(The data Opens)
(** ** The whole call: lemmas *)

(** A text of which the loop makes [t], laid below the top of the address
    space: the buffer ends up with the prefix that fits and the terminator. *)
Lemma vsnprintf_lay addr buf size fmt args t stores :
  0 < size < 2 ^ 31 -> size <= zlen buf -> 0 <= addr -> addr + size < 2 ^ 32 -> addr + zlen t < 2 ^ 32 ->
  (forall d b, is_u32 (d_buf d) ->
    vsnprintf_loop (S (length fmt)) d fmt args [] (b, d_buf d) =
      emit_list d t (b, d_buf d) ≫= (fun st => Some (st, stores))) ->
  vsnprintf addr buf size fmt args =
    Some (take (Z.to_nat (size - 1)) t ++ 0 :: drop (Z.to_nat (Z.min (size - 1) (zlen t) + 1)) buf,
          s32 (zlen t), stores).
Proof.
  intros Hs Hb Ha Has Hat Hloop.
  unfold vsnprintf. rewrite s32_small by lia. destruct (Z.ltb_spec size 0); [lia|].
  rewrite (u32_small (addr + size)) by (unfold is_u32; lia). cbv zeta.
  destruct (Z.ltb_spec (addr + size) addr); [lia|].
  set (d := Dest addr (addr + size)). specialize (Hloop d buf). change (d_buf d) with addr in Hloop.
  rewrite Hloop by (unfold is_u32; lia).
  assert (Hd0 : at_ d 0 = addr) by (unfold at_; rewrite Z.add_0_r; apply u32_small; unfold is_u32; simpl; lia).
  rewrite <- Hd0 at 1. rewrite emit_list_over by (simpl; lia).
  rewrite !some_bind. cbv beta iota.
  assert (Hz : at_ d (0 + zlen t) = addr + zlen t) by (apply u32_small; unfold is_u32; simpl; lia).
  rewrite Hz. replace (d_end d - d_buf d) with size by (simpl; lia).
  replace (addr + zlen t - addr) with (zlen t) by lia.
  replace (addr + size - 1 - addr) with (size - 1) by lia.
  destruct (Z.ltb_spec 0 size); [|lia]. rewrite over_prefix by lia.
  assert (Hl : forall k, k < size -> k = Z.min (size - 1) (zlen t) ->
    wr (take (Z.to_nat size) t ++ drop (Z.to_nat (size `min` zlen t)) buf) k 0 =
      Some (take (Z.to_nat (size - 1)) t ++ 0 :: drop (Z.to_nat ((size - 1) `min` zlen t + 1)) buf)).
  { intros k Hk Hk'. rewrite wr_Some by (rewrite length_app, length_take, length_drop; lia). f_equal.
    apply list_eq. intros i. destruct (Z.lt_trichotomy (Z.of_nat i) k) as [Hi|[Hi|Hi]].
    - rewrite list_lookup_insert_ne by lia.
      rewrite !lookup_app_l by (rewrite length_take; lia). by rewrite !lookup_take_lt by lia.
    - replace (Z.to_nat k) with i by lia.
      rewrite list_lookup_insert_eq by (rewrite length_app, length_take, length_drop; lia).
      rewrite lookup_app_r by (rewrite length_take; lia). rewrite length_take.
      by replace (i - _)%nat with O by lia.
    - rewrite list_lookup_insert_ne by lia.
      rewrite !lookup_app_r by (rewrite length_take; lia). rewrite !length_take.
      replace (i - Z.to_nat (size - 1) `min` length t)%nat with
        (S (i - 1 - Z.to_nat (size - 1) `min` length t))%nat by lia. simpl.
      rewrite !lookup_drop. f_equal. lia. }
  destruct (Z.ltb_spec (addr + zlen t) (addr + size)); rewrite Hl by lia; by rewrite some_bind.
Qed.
(The data Closes)
*Aim of the task*: Of all the entries above, repeat only the lines from the line that has "vsnprintf_loop (S (length" to the line that has "set (d := Dest", both lines included, exactly.

*Response box*:
    vsnprintf_loop (S (length fmt)) d fmt args [] (b, d_buf d) =
      emit_list d t (b, d_buf d) ≫= (fun st => Some (st, stores))) ->
  vsnprintf addr buf size fmt args =
    Some (take (Z.to_nat (size - 1)) t ++ 0 :: drop (Z.to_nat (Z.min (size - 1) (zlen t) + 1)) buf,
          s32 (zlen t), stores).
Proof.
  intros Hs Hb Ha Has Hat Hloop.
  unfold vsnprintf. rewrite s32_small by lia. destruct (Z.ltb_spec size 0); [lia|].
  rewrite (u32_small (addr + size)) by (unfold is_u32; lia). cbv zeta.
  destruct (Z.ltb_spec (addr + size) addr); [lia|].
  set (d := Dest addr (addr + size)). specialize (Hloop d buf). change (d_buf d) with addr in Hloop.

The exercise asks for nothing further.